Puerto Rico lead recycling site identified as most hazardous

puerto-rico-incinerator1A former lead battery recycling site shut down in 2014 could be added to Puerto Rico’s list of most hazardous sites, the US Environmental Protection Agency confirmed on October 15.

There is no indication yet that this will result in a similar furore and scandal to the forced closure of Exide’s recycling and smelting plant in Vernon, California.

The 16-acre site, at Arecibo, once operated by The Battery Recycling Company Inc (TBRCI), could be added to the US’ Superfund National Priorities List, which contains a list of land contaminated by events such as oil spills and natural disasters.

The land on the list is some of the most contaminated in the world.

The EPA report says small-scale battery breaking and lead smelting began at Arecibo in 1994, before TBRCI increased operations at the facility and became a large-scale secondary smelter, recycling about 55,000 tonnes of used batteries a year and producing an average of 27,500 tonnes of secondary lead.

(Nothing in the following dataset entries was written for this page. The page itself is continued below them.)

Lemma Inv_resolve p v s :
  Inv s →
  (∀ pr, promises s !! p = Some pr → settled pr = None → value_ok s (source pr) v) →
  Inv (resolve p v s).
Proof.
  intros HI Hv. pose proof (resolve_extends p v s) as Hext. revert Hext.
  unfold resolve. destruct (promises s !! p) as [pr|] eqn:Hp; [|done].
  destruct (settled pr) eqn:Hs; [done|]. intros Hext.
  destruct (inv_promises _ HI _ _ Hp) as (Hsrc & Hks & _).
  apply (Inv_extend _ _ Hext HI); simpl; [apply HI | eauto | | | auto].
  - intros p0 pr0 [(<- & <- & _) | [_ ?]]%list_lookup_insert_Some; [right | by left].
    split_and!; simpl; [by eapply source_ok_mono | done |].
    intros ? [= <-]. split; [|done]. eapply value_ok_mono; eauto.
  - intros j [? | Hj]%elem_of_app; [by left | right].
    apply list_elem_of_fmap in Hj as (k & -> & Hk). simpl.
    eexists p, _. rewrite list_lookup_insert_eq by (by eapply lookup_lt_Some).
    split_and!; [done..|]. simpl. rewrite Forall_forall in Hks.
    eapply reaction_ok_mono; eauto.
Qed.

Lemma resolve_fulfilled p v s :
  pending s p → fulfilled (resolve p v s) p v.
Proof.
  intros (pr & Hp & Hs). unfold resolve. rewrite Hp, Hs.
  eexists. simpl. rewrite list_lookup_insert_eq by (by eapply lookup_lt_Some). done.
Qed.

(** *** [then_] *)

Lemma then_extends p k s : extends s (then_ p k s).
Proof.
  unfold then_. destruct (promises s !! p) as [pr|] eqn:Hp; [|apply extends_refl].
  destruct (settled pr) eqn:Hs; [by apply extends_queue|].
  eapply extends_insert_promise; [done|]. split; simpl; [done | congruence].
Qed.

Lemma Inv_then p k s :
  Inv s →
  (∀ pr, promises s !! p = Some pr → reaction_ok s p (source pr) k) →
  Inv (then_ p k s).
Proof.
  intros HI Hk. pose proof (then_extends p k s) as Hext. revert Hext.
  unfold then_. destruct (promises s !! p) as [pr|] eqn:Hp; [|done].
  specialize (Hk _ eq_refl).
  destruct (inv_promises _ HI _ _ Hp) as (Hsrc & Hks & _).
  destruct (settled pr) as [v|] eqn:Hs; intros Hext.
  - apply (Inv_extend _ _ Hext HI); simpl; [apply HI | eauto | auto | | auto].
    intros j [? | ->%list_elem_of_singleton]%elem_of_app; [by left | right].
    simpl. exists p, pr. eauto.
  - apply (Inv_extend _ _ Hext HI); simpl; [apply HI | eauto | | auto | auto].
    intros p0 pr0 [(<- & <- & _) | [_ ?]]%list_lookup_insert_Some; [right | by left].
    split_and!; simpl; [by eapply source_ok_mono | | done].
    apply Forall_app. split.
    + eapply Forall_impl; [done|]. intros; by eapply reaction_ok_mono.
    + constructor; [|done]. by eapply reaction_ok_mono.
Qed.

(** *** The queue and the call log *)

Lemma Inv_enqueue js s : Inv s → Forall (job_ok s) js → Inv (enqueue js s).
Proof.
  intros HI Hjs. assert (extends s (enqueue js s)) as Hext by by apply extends_queue.
  apply (Inv_extend _ _ Hext HI); simpl; [apply HI | eauto | auto | | auto].
  intros j [? | Hj]%elem_of_app; [by left | right].
  rewrite Forall_forall in Hjs. eapply job_ok_mono; eauto.
Qed.

Lemma Inv_dequeue s j q :
  Inv s → microtasks s = j :: q →
  Inv {| tasks := tasks s; promises := promises s; microtasks := q; calls := calls s |}
  ∧ job_ok s j.
Proof.
  intros HI Hq. pose proof (inv_jobs _ HI) as Hjs. rewrite Hq in Hjs.
  apply Forall_cons in Hjs as [Hj Hjs]. split; [|done].
  set (s' := mkState _ _ _ _).
  assert (extends s s') as Hext by by apply extends_queue.
  apply (Inv_extend _ _ Hext HI); simpl; [apply HI | eauto | auto | | auto].
  intros j' Hin. left. rewrite Hq. by right.
Qed.

Lemma record_call_extends t values s : extends s (record_call t values s).
Proof.
  split; simpl; eauto using task_le_refl, promise_le_refl.
  intros c Hc. apply elem_of_app. by left.
Qed.

Lemma Inv_record_call t values s :
  Inv s → call_ok s (t, values) → Inv (record_call t values s).
Proof.
  intros HI Hc. pose proof (record_call_extends t values s) as Hext.
  apply (Inv_extend _ _ Hext HI); simpl; [apply HI | eauto | auto | auto |].
  intros c [? | ->%list_elem_of_singleton]%elem_of_app; [by left | right].
  by eapply call_ok_mono.
Qed.

(** *** The task fields *)

Lemma alter_task_extends (f : Task → Task) t s :
  (∀ T, tasks s !! t = Some T → task_le T (f T)) →
  extends s (with_tasks (alter f t) s).
Proof.
  intros Hf. split; simpl; eauto using promise_le_refl.
  intros u T HT. destruct (decide (t = u)) as [<- | Hne].
  - exists (f T). rewrite list_lookup_alter_eq, HT. eauto.
  - exists T. rewrite list_lookup_alter_ne by done. eauto using task_le_refl.
Qed.

Lemma wf_heap_alter (f : Task → Task) t h :
  (∀ T, _id (f T) = _id T ∧ deps (f T) = deps T) →
  wf_heap h → wf_heap (alter f t h).
Proof.
  intros Hf Hwf u T'. destruct (decide (t = u)) as [<- | Hne].
  - rewrite list_lookup_alter_eq. intros (T & HT & ->)%fmap_Some.
    destruct (Hf T) as [-> ->]. by apply Hwf.
  - rewrite list_lookup_alter_ne by done. apply Hwf.
Qed.

Lemma Inv_set_promise t q s :
  Inv s → promise_of s t = None → source_is s q (PExec t) →
  Inv (set_promise t q s).
Proof.
  intros HI Hnone Hq.
  assert (extends s (set_promise t q s)) as Hext.
  { apply alter_task_extends. intros T HT. split; simpl; try done.
    unfold promise_of in Hnone. rewrite HT in Hnone. simpl in Hnone. by rewrite Hnone. }
  apply (Inv_extend _ _ Hext HI); simpl; [|  | auto | auto | auto].
  { apply wf_heap_alter; [done | apply HI]. }
  intros u T'. destruct (decide (t = u)) as [<- | Hne].
  - rewrite list_lookup_alter_eq. intros (T & HT & ->)%fmap_Some. right.
    split; simpl.
    + intros ? [= <-]. by eapply source_is_mono.
    + intros r Hr. destruct (inv_tasks _ HI _ _ HT) as [_ Hex].
      destruct (Hex _ Hr) as (q' & Hq' & _). congruence.
  - rewrite list_lookup_alter_ne by done. eauto.
Qed.

Lemma executed_fun s t r r' : executed s t r → executed s t r' → r = r'.
Proof.
  intros (q & Hq & pr & Hp & Hs) (q' & Hq' & pr' & Hp' & Hs'). congruence.
Qed.

Lemma set_result_extends t r s :
  Inv s → executed s t r → extends s (set_result t r s).
Proof.
  intros HI Hex. apply alter_task_extends. intros T HT. split; simpl; try done.
  intros r' Hr'. f_equal. destruct (inv_tasks _ HI _ _ HT) as [_ Hex'].
  eauto using executed_fun.
Qed.

Lemma Inv_set_result t r s :
  Inv s → executed s t r → Inv (set_result t r s).
Proof.
  intros HI Hex.
  assert (extends s (set_result t r s)) as Hext.
  { apply alter_task_extends. intros T HT. split; simpl; try done.
    intros r' Hr'. f_equal. destruct (inv_tasks _ HI _ _ HT) as [_ Hex'].
    eauto using executed_fun. }
  apply (Inv_extend _ _ Hext HI); simpl; [|  | auto | auto | auto].
  { apply wf_heap_alter; [done | apply HI]. }
  intros u T'. destruct (decide (t = u)) as [<- | Hne].
  - rewrite list_lookup_alter_eq. intros (T & HT & ->)%fmap_Some. right.
    destruct (inv_tasks _ HI _ _ HT) as [Hpr _]. split; simpl.
    + intros q' Hq'. eapply source_is_mono; eauto.
    + intros ? [= <-]. by eapply executed_mono.
  - rewrite list_lookup_alter_ne by done. eauto.
Qed.


(** ** The built-ins and [call_compute] keep the invariant *)

(** None of the promise primitives touches the task heap. *)
Lemma tasks_resolve p v s : tasks (resolve p v s) = tasks s.
Proof.
  unfold resolve. destruct (promises s !! p) as [pr|]; [|done]. by destruct (settled pr).
Qed.

Lemma tasks_then p k s : tasks (then_ p k s) = tasks s.
Proof.
  unfold then_. destruct (promises s !! p) as [pr|]; [|done]. by destruct (settled pr).
Qed.

Lemma tasks_fold_then {A} (f : A → pid) (g : A → reaction) l : ∀ s,
  tasks (foldl (λ s x, then_ (f x) (g x) s) s l) = tasks s.
Proof. induction l as [|x l IH]; intros s; simpl; [done|]. by rewrite IH, tasks_then. Qed.

Lemma fold_then_extends {A} (f : A → pid) (g : A → reaction) l : ∀ s,
  extends s (foldl (λ s x, then_ (f x) (g x) s) s l).
Proof.
  induction l as [|x l IH]; intros s; simpl; [apply extends_refl|].
  eapply extends_trans; [apply then_extends | apply IH].
Qed.

Lemma Inv_fold_then {A} (f : A → pid) (g : A → reaction) l : ∀ s,
  Inv s →
  Forall (λ x, ∃ src, source_is s (f x) src ∧ reaction_ok s (f x) src (g x)) l →
  Inv (foldl (λ s x, then_ (f x) (g x) s) s l).
Proof.
  induction l as [|x l IH]; intros s HI Hl; simpl; [done|].
  apply Forall_cons in Hl as [(src & (pr & Hp & Hsrc) & Hk) Hl].
  apply IH.
  - apply Inv_then; [done|]. intros pr' Hp'. congruence.
  - eapply Forall_impl; [done|]. intros y (src' & ? & ?). exists src'.
    eauto using source_is_mono, reaction_ok_mono, then_extends.
Qed.

(** *** [call_compute] *)

Lemma call_compute_spec t T values s :
  Inv s → tasks s !! t = Some T → call_ok s (t, values) →
  let ps := call_compute t T values s in
  Inv ps.2 ∧ extends s ps.2 ∧ tasks ps.2 = tasks s ∧
  ps.1 = length (promises s) ∧
  source_is ps.2 ps.1 (PCompute t (outcome (compute T values))).
Proof.
  intros HI HT Hc. unfold call_compute.
  set (s1 := record_call t values s).
  assert (Inv s1) as HI1 by by apply Inv_record_call.
  assert (extends s s1) as Hext1 by apply record_call_extends.
  set (r := outcome (compute T values)).
  assert (Inv (new_promise (PCompute t r) s1).2) as HI2.
  { apply Inv_new_promise; [done|]. exists values, T. split_and!; [done | | done].
    simpl. apply elem_of_app. right. by apply list_elem_of_singleton. }
  pose proof (new_promise_source (PCompute t r) s1) as Hsrc.
  pose proof (new_promise_extends (PCompute t r) s1) as Hext2.
  destruct (compute T values) as [r' | r'] eqn:Hcomp; simpl.
  - split_and!.
    + apply Inv_resolve; [done|]. intros pr Hp _. simpl in Hp.
      rewrite lookup_app_r, Nat.sub_diag in Hp by done. by injection Hp as <-.
    + eauto using extends_trans, resolve_extends.
    + by rewrite tasks_resolve.
    + done.
    + eapply source_is_mono; [apply resolve_extends | done].
  - split_and!; eauto using extends_trans.
Qed.

(** *** [Promise.race] *)

Lemma source_is_fun s p src src' : source_is s p src → source_is s p src' → src = src'.
Proof. intros (? & ? & ?) (? & ? & ?). congruence. Qed.

Lemma Inv_fulfilled s p pr v :
  Inv s → promises s !! p = Some pr → settled pr = Some v → value_ok s (source pr) v.
Proof.
  intros HI Hp Hv.
  by destruct (inv_promises _ HI _ _ Hp) as (_ & _ & [? _]%(λ H, H v Hv)).
Qed.

Lemma Inv_source s p src :
  Inv s → source_is s p src → ∃ els, source_ok s src els.
Proof.
  intros HI (pr & Hp & <-). destruct (inv_promises _ HI _ _ Hp) as (? & _). eauto.
Qed.

Lemma Inv_contestant s c t ps i :
  Inv s → source_is s c (PContestant t ps i) → dep_promises s t ps ∧ i < length ps.
Proof. intros HI Hc. by destruct (Inv_source _ _ _ HI Hc) as [els ?]. Qed.

(** The value of a promise returned by [run(d)] is the result of [d]. *)
Lemma Inv_run_value s p d v :
  Inv s → source_is s p (PRun d) → fulfilled s p v →
  ∃ r, v = JResult r ∧ executed s d r.
Proof.
  intros HI (pr & Hp & Hsrc) (pr' & Hp' & Hv).
  assert (pr' = pr) as -> by congruence.
  pose proof (Inv_fulfilled _ _ _ _ HI Hp Hv) as H. by rewrite Hsrc in H.
Qed.

Lemma promise_race_spec t ps cs s :
  Inv s → dep_promises s t ps → ps ≠ [] → length cs = length ps →
  (∀ i c, cs !! i = Some c → source_is s c (PContestant t ps i)) →
  let r := promise_race (PRace t ps cs) cs s in
  Inv r.2 ∧ extends s r.2 ∧ tasks r.2 = tasks s ∧
  r.1 = length (promises s) ∧ source_is r.2 r.1 (PRace t ps cs).
Proof.
  intros HI Ht Hne Hlen Hcs. unfold promise_race.
  destruct (new_promise (PRace t ps cs) s) as [target s1] eqn:Hnew. simpl.
  assert (s1 = (new_promise (PRace t ps cs) s).2) as -> by by rewrite Hnew.
  assert (target = length (promises s)) as -> by by injection Hnew.
  pose proof (new_promise_extends (PRace t ps cs) s) as Hext.
  pose proof (new_promise_source (PRace t ps cs) s) as Hsrc.
  split_and!; [| | |done|].
  - apply (Inv_fold_then id (λ _, Forward _)); [by apply Inv_new_promise|].
    apply Forall_forall. intros c [i Hi]%list_elem_of_lookup.
    exists (PContestant t ps i).
    split; [eapply source_is_mono; eauto|]. right. exists t, ps, cs, i. eauto.
  - eapply extends_trans; [done|]. apply (fold_then_extends id (λ _, Forward _)).
  - by rewrite (tasks_fold_then id (λ _, Forward _)).
  - eapply source_is_mono; [apply (fold_then_extends id (λ _, Forward _)) | done].
Qed.

(** *** [Promise.all] *)

Lemma Forall2_imap_pair {A B} (P : A → B → Prop) (l : list A) (k : list B) :
  Forall2 P l k →
  Forall (λ ip, ∃ x, l !! ip.1 = Some x ∧ k !! ip.1 = Some ip.2 ∧ P x ip.2)
         (imap pair k).
Proof.
  intros H. apply Forall_forall. intros [i p] Hin.
  apply list_elem_of_lookup in Hin as [j Hj].
  rewrite list_lookup_imap in Hj. apply fmap_Some in Hj as (y & Hy & [= -> ->]).
  destruct (Forall2_lookup_r _ _ _ _ _ H Hy) as (x & ? & ?). eauto.
Qed.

The report says that between 1996 and 2004, TBRCI improperly stored hazardous waste, violated air emissions regulations, did not correctly manage waste and failed to obtain the required permits.

There were also complaints about the accumulation of batteries and solid waste, the discharge of battery acid into the soil and water, bad odours, acid-like smells and illegal dumping.

“The operations at TBRCI have generated large quantities of battery acid and lead-contaminated waste; improper handling of the hazardous materials and hazardous wastes by the company has led to high levels of lead contamination at and near the facility,” says the EPA report.

Tests of the company’s 100 full-time workers, who carried lead-contaminated dust into their homes and cars on their clothes and boots, and their families revealed blood lead levels of more than 10 micrograms per decilitre, more than twice the five microgram safe level for children, as stated by the Center for Disease Control and Prevention.

The run-off from the facility also affected cattle pastureland and wetlands nearby, the report said.

“Lead from The Battery Recycling Company, Inc. facility has polluted the air and land in this Arecibo community and even spread to the homes of workers,” said EPA’s Caribbean Environmental Division’s director Carmen Guerrero Pérez.

“Now, by adding the site to the federal Superfund list, the EPA will make cleaning up the Battery Recycling site a national priority.”

In 2012, TBRCI agreed to pay a $115,500 penalty for its violations and spent $3 million on upgrading its facility, but it was in any case shut down in 2014.

The current status of the company is not clear.

EPA public information officer Elias Rodriguez told Batteries & Energy Storage Bulletin: “We only have reports from the field that there are people on site but that battery recycling operations have ceased. We do not have information on their current corporate status — active, inactive, liquidated, merged, etc.”